Chapter 27
Ann
Because I like you.
What the hell was that? I sound like a fucking teenager!
I hurried out of his office as quickly as possible after my embarrassing statement, fleeing to my room. I've never been in his office before, and never thought it would be under circumstances like these. Me, crying, because he's so damn stubborn and unwilling to be frank about the most obvious thing.
He likes me more than he wants to admit. More than he thought he would.
He cares for me.
And that was never part of the plan.
He needs to chill the fuck out and just take things as they are, but instead he's acting as if this is the most horrible thing that could've happened to him.
As if I was a threat or something.
I close the door behind me, tears of anger threatening to join my solitude as soon as I'm by myself behind closed doors. Safe. Away from him.
"Stop it," I hiss at myself. I've never been one to weep easily. In fact, I can't even remember the last time I cried.

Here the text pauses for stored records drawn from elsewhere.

(** Lines 261-267, the [onPress] of the indicator at position [i]. *)
Definition indicator_onPress (w : number) (i : nat) (sliderRef : bool)
  : option ScrollToOffsetParams :=
  if sliderRef
  then Some {| so_animated := true; so_offset := mul w (of_nat i) |}
  else None.

(** Lines 257-279: [p.showIndicator && p.images.map((_e, i) => ...)], the
    press handlers of the rendered indicators, in order. *)
Definition indicators (p : FlatListSliderProps) (w : number)
  : list (bool -> option ScrollToOffsetParams) :=
  if showIndicator p
  then imap (fun i _ => indicator_onPress w i) (images p)
  else [].

(** *** The mounted component as a state machine *)

Record State : Type := {
  props : FlatListSliderProps;
  windowWidth : number;
  current : number;
  (** whether [sliderRef.current] is the mounted list *)
  sliderRef : bool;
  (** the timeout of the last effect run, until it fires or is cleared *)
  timer : option Timeout;
  (** the dependencies of the last effect run *)
  last_deps : Deps;
  (** the [scrollToOffset] calls received by the list, oldest first *)
  commands : list ScrollToOffsetParams;
}.

Definition state_width (s : State) : number :=
  slider_width (props s) (windowWidth s).

(** The cleanup of the previous run ([clearTimeout(id)]) followed by the
    effect: one timeout is pending afterwards. *)
Definition run_effect (s : State) : State :=
  {| props := props s; windowWidth := windowWidth s; current := current s;
     sliderRef := sliderRef s;
     timer := Some (auto_advance_effect (props s) (state_width s) (current s));
     last_deps := deps_of (props s) (state_width s) (current s);
     commands := commands s |}.

(** After a render React commits: the effect runs again only when its
    dependencies changed. *)
Definition commit (s : State) : State :=
  if deps_same (last_deps s) (deps_of (props s) (state_width s) (current s))
  then s
  else run_effect s.

(** Line 133 and the first render: [useState(0)], the list is mounted and
    the effect runs. *)
Definition mount (p : FlatListSliderProps) (ww : number) : State :=
  run_effect
    {| props := p; windowWidth := ww; current := of_Z 0; sliderRef := true;
       timer := None; last_deps := deps_of p (slider_width p ww) (of_Z 0);
       commands := [] |}.

Definition set_current (s : State) (index : number) : State :=
  {| props := props s; windowWidth := windowWidth s; current := index;
     sliderRef := sliderRef s; timer := timer s; last_deps := last_deps s;
     commands := commands s |}.

Definition set_props (s : State) (p : FlatListSliderProps) (ww : number) : State :=
  {| props := p; windowWidth := ww; current := current s;
     sliderRef := sliderRef s; timer := timer s; last_deps := last_deps s;
     commands := commands s |}.

(** The list receives the [scrollToOffset] call [c], if there is one. *)
Definition emit (s : State) (c : option ScrollToOffsetParams) : State :=
  {| props := props s; windowWidth := windowWidth s; current := current s;
     sliderRef := sliderRef s; timer := timer s; last_deps := last_deps s;
     commands := commands s ++ option_list c |}.

Definition clear_timer (s : State) : State :=
  {| props := props s; windowWidth := windowWidth s; current := current s;
     sliderRef := sliderRef s; timer := None; last_deps := last_deps s;
     commands := commands s |}.

Definition detach (s : State) : State :=
  {| props := props s; windowWidth := windowWidth s; current := current s;
     sliderRef := false; timer := timer s; last_deps := last_deps s;
     commands := commands s |}.

Inductive Event : Type :=
| scroll (e : ScrollEvent)          (* the list reports a scroll position *)
| timeout_fires                     (* the pending timeout elapses *)
| press_indicator (i : nat)         (* the indicator at position [i] is pressed *)
| render (p : FlatListSliderProps) (ww : number)  (* new props or window width *)
| unmount.

(** One event.  An unmounted component receives none: its timeout was
    cleared by the cleanup of line 212 and its views are gone.  The
    component has re-rendered since the previous event, so the handlers
    see the present state; [scroll_batch] below covers the notifications
    that the handlers of one and the same render receive. *)
Definition step (s : State) (ev : Event) : State :=
  if negb (sliderRef s) then s
  else
    match ev with
    | scroll e =>
        match onScroll (current s) e with
        | Some index => commit (set_current s index)
        | None => s
        end
    | timeout_fires =>
        match timer s with
        | Some t => emit (clear_timer s) (timeout_callback t (sliderRef s))
        | None => s
        end
    | press_indicator i =>
        match indicators (props s) (state_width s) !! i with
        | Some onPress => emit s (onPress (sliderRef s))
        | None => s
        end
    | render p ww => commit (set_props s p ww)
    | unmount => detach (clear_timer s)
    end.

Definition run (s : State) (evs : list Event) : State := foldl step s evs.

End Slider.

Import Js Slider.

(** ** Sample configurations *)

Definition remote (name : string) : ImageEntry := image_string name.

(** Props with one remote slide per name, a fixed slide width of 300 and
    the given [animated] flag; everything else as in [defaultProps]. *)
Definition sample_props (names : list string) (anim : bool) : FlatListSliderProps :=
  {| width := pixels (of_Z 300);
     preAppliedSpacing := preAppliedSpacing defaultProps;
     images := remote <$> names;
     aspectRatio := aspectRatio defaultProps;
     resizeMode := resizeMode defaultProps;
     duration := duration defaultProps;
     animated := anim;
     showIndicator := showIndicator defaultProps;
     indicatorSize := indicatorSize defaultProps;
     indicatorColor := indicatorColor defaultProps;
     indicatorActiveColor := indicatorActiveColor defaultProps;
     indicatorShape := indicatorShape defaultProps;
     pressable := pressable defaultProps |}.

Definition no_slide : FlatListSliderProps := sample_props [] true.
Definition one_slide : FlatListSliderProps := sample_props ["a"] true.
Definition two_slides : FlatListSliderProps := sample_props ["a"; "b"] true.
Definition three_slides : FlatListSliderProps := sample_props ["a"; "b"; "c"] true.

(** Two slides and [animated: false]. *)
Definition two_slides_instant : FlatListSliderProps := sample_props ["a"; "b"] false.

(** The configuration of the geometry example: window width 400 less a
    spacing of 20, aspect ratio 2. *)
Definition geometry_props : FlatListSliderProps :=
  {| width := window;
     preAppliedSpacing := of_Z 20;
     images := [];
     aspectRatio := of_Z 2;
     resizeMode := resizeMode defaultProps;
     duration := duration defaultProps;
     animated := animated defaultProps;
     showIndicator := showIndicator defaultProps;
     indicatorSize := of_Z 10;
     indicatorColor := indicatorColor defaultProps;
     indicatorActiveColor := indicatorActiveColor defaultProps;
     indicatorShape := indicatorShape defaultProps;
     pressable := pressable defaultProps |}.

(** The style an inactive indicator of shape [shape] is drawn with. *)
Definition indicator_box (p : FlatListSliderProps) (w : number) (shape : IndicatorShape)
  : ViewStyle :=
  flatten [badge (styles p w); indicatorShapes p shape].

(** ** Predicates of the index properties *)

(** [c] is the index of one of [n] slides (of the only position [0] when
    there is none). *)
Definition index_in_range (n : nat) (c : number) : Prop :=
  exists k : Z, c = of_Z k /\ (0 <= k < Z.max (Z.of_nat n) 1)%Z.

(** A scroll position that a list of [n] slides, each as wide as the
    viewport, can report: a positive width [w] and an offset between [0]
    and the offset [(n - 1) * w] of the last slide. *)
Definition reportable (n : nat) (e : ScrollEvent) : Prop :=
  exists x w : Qc,
    contentOffset_x e = Fin x /\ layoutMeasurement_width e = Fin w /\
    0 < w /\ 0 <= x /\ x <= Qc_of_Z (Z.max (Z.of_nat n - 1) 0) * w.

(** The events of a component that keeps its [n] slides and whose list
    reports positions within its content. *)
Definition event_in_range (n : nat) (ev : Event) : Prop :=
  match ev with
  | scroll e => reportable n e
  | render p _ => length (images p) = n
  | _ => True
  end.

(** The state [current] after the handler ran on [e]. *)
Definition current_after (cur : number) (e : ScrollEvent) : number :=
  default cur (onScroll cur e).

(** The pending timeout is never stale: it is the one the effect arms for
    the present props, width and index. *)
Definition timer_fresh (s : State) : Prop :=
  last_deps s = deps_of (props s) (state_width s) (current s) /\
  forall t, timer s = Some t ->
            t = auto_advance_effect (props s) (state_width s) (current s).

(** ** The list's callbacks and the rendered indicators *)

(** Line 233: [(_i, e) => e.toString()], the key of the item at position
    [e]: its decimal numeral. *)
Definition keyExtractor (_i : ImageEntry) (e : nat) : string := pretty e.

(** The keys of the rendered items: the list calls [keyExtractor] with
    each entry of [data={images}] and its position. *)
Definition item_keys (p : FlatListSliderProps) : list string :=
  imap (fun e item => keyExtractor item e) (sources p).

Record ItemLayout : Type := {
  il_index : nat;
  il_length : number;
  il_offset : number;
}.

(** Lines 251-255: [getItemLayout], for the styles [st] of the render. *)
Definition getItemLayout (st : SliderStyles) (index : nat) : ItemLayout :=
  {| il_index := index;
     il_length := is_width (slide st);
     il_offset := mul (is_width (slide st)) (of_nat index) |}.

(** Lines 257-279: the flattened styles of the rendered indicators, in
    order; none when [showIndicator] is off. *)
Definition indicator_views (p : FlatListSliderProps) (w current : number)
  : list ViewStyle :=
  if showIndicator p
  then imap (fun i _ => flatten (indicator_style p w current i)) (images p)
  else [].

(** The list carries out the last [scrollToOffset] call it received and
    reports the offset it reached, its viewport being [w] wide. *)
Definition settle (w : number) (s : State) : State :=
  match last (commands s) with
  | Some c =>
      step s (scroll {| contentOffset_x := so_offset c; layoutMeasurement_width := w |})
  | None => s
  end.

(** One period of the slide show: the pending timeout elapses and the list
    settles where it was sent. *)
Definition advance (w : number) (s : State) : State :=
  settle w (step s timeout_fires).

(** The index computed by [onScroll] from a notification. *)
Definition scroll_index (e : ScrollEvent) : number :=
  round (div (contentOffset_x e) (layoutMeasurement_width e)).

(** The mounted component of props [p] in a window [ww] wide shows slide
    [k] and counts down to the next one. *)
Definition showing (p : FlatListSliderProps) (ww : number) (k : Z) (s : State) : Prop :=
  props s = p /\ windowWidth s = ww /\ sliderRef s = true /\ current s = of_Z k /\
  timer s = Some (auto_advance_effect p (slider_width p ww) (of_Z k)) /\
  last_deps s = deps_of p (slider_width p ww) (of_Z k).

(** ** The handler with the division left open, and within one render *)

(** Lines 242-249 with [quot] for the division of line 244: whatever the
    platform's [/] returns for the offset and the width. *)
Definition onScroll_with (quot : number -> number -> number)
           (current : number) (e : ScrollEvent) : option number :=
  let index := round (quot (contentOffset_x e) (layoutMeasurement_width e)) in
  if strict_ne current index then Some index else None.

(** The notifications [es] handled, in order, by the [onScroll] of one
    render.  Each handler compares with the [current] that render saw
    (the closure of lines 133 and 246), and each [setCurrent] call
    replaces the pending state; the result is the state of the next
    render. *)
Definition scroll_batch (current : number) (es : list ScrollEvent) : number :=
  foldl (fun st e => default st (onScroll current e)) current es.

(** [x <= y] on numbers: [NaN] compares with nothing. *)
Definition number_le (x y : number) : Prop :=
  match x, y with
  | NaN, _ | _, NaN => False
  | Fin a, Fin b => a <= b
  | NegInfinity, _ | _, PosInfinity => True
  | _, _ => False
  end.

(** ** Facts about numbers *)

(** Closes an equation between closed numbers, or structures holding
    them, by evaluation. *)
Ltac js_eval :=
  vm_compute;
  repeat match goal with
         | |- @eq Qc _ _ => apply Qc_is_canon; reflexivity
         | |- _ => reflexivity
         | |- _ => progress f_equal
         end.

Lemma strict_eq_of_Z (a b : Z) : strict_eq (of_Z a) (of_Z b) = bool_decide (a = b).
Proof. unfold strict_eq, of_Z. apply bool_decide_ext. apply Z2Qc_inj_iff. Qed.

Lemma sub_of_Z (a b : Z) : sub (of_Z a) (of_Z b) = of_Z (a - b).
Proof. unfold sub, of_Z; simpl. f_equal. symmetry. apply Z2Qc_inj_sub. Qed.

Lemma add_of_Z (a b : Z) : add (of_Z a) (of_Z b) = of_Z (a + b).
Proof. unfold of_Z; simpl. f_equal. symmetry. apply Z2Qc_inj_add. Qed.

And I don't know why it's happening now. Is it anger? Disappointment? Or is it the memory? A connection drawn by my silly mind, a connection to something that happened so long ago, something that no longer holds power over me. An agonizing memory that I’ve successfully locked away for years.
The pain. The humiliation. The fear.
It's all behind me. It has to be.
Jared is not like him. Not at all. It was unfair of me to even consider it for a second. But I couldn't help it. His outburst, as short and comparatively mild as it may have been, frightened me, because I didn't know what to make of it. I had no idea where it came from, and I didn't see it coming either. To me, it was nothing but a completely random outrage about nothing. A sign of a man who has no control over his temper - and, possibly, his physical strength.
Just like him.
I had to fear my father's hand constantly. It was never about me doing anything wrong. It was always about that invisible switch that could be flipped at any time. Violent outbursts whenever something managed to really hit him. Anything. Anytime.
He was never smart enough to spare my face, so it was hard to hide whenever there was another day when I ran into his fist.
"No, no, stop it!" I warn myself. "For fuck's sake, Ann, shut up."
I've always talked to myself this way. I've always handled my own little horrors in this manner, and it has always worked. Until now.
I smile. Bright and with my whole face, not just my eyes. I will fucking smile until it becomes real and I'm back to being the person I like to be. A person I can admire, a person who gets shit done.
A person who's so much stronger than her pathetic excuse of a father ever was.
I take a deep breath and slip out of my heels and what little items of clothing I'm still wearing. I really need that shower, not to get clean, but to be comfortable. The cleansing is more of a spiritual kind, a warm and soapy embrace that leaves me fresh and renewed.
I sigh with relish as the warm water pours over me. People always say that money doesn't make you happy, but I've always disagreed. Everything is easier when you have money. It may be Jared's wealth that I'm profiting from right now, but soon enough I will receive my payment, and then I'm going to get a shower like this one, a gigantic rain shower that has room for three people in a bathroom like this, maybe even in penthouse similar to this. Of course, it's going to be smaller. I'm going to be paid generously, but it will in no way come even close to the wealth he has established so far in his life time. But it will be my own money. My well-deserved money for... being with him.
Oh, no, don't open that door, Ann.
I'm so deep in thoughts that I don't hear the door, nor do I notice a person entering the room. It's not until he opens the door to the way too big shower cabin that I finally realize his presence. He's naked, a sight that is still rare to me. I watch the water pearl on his rock-hard muscles when he closes in on me, lifting my face up to his and sealing my lips with a kiss. The hot, watery embrace is overpowered by his proximity, and it feels as if my entire body sighs in relief when I feel his hands on my body, traveling along the sides of my torso until he reaches my hips.
I can feel the tip of his hard cock pushing against my belly, and I reach for it. He moans into our kiss when I close my hand around it, holding him in a grip so tight that it may almost hurt him.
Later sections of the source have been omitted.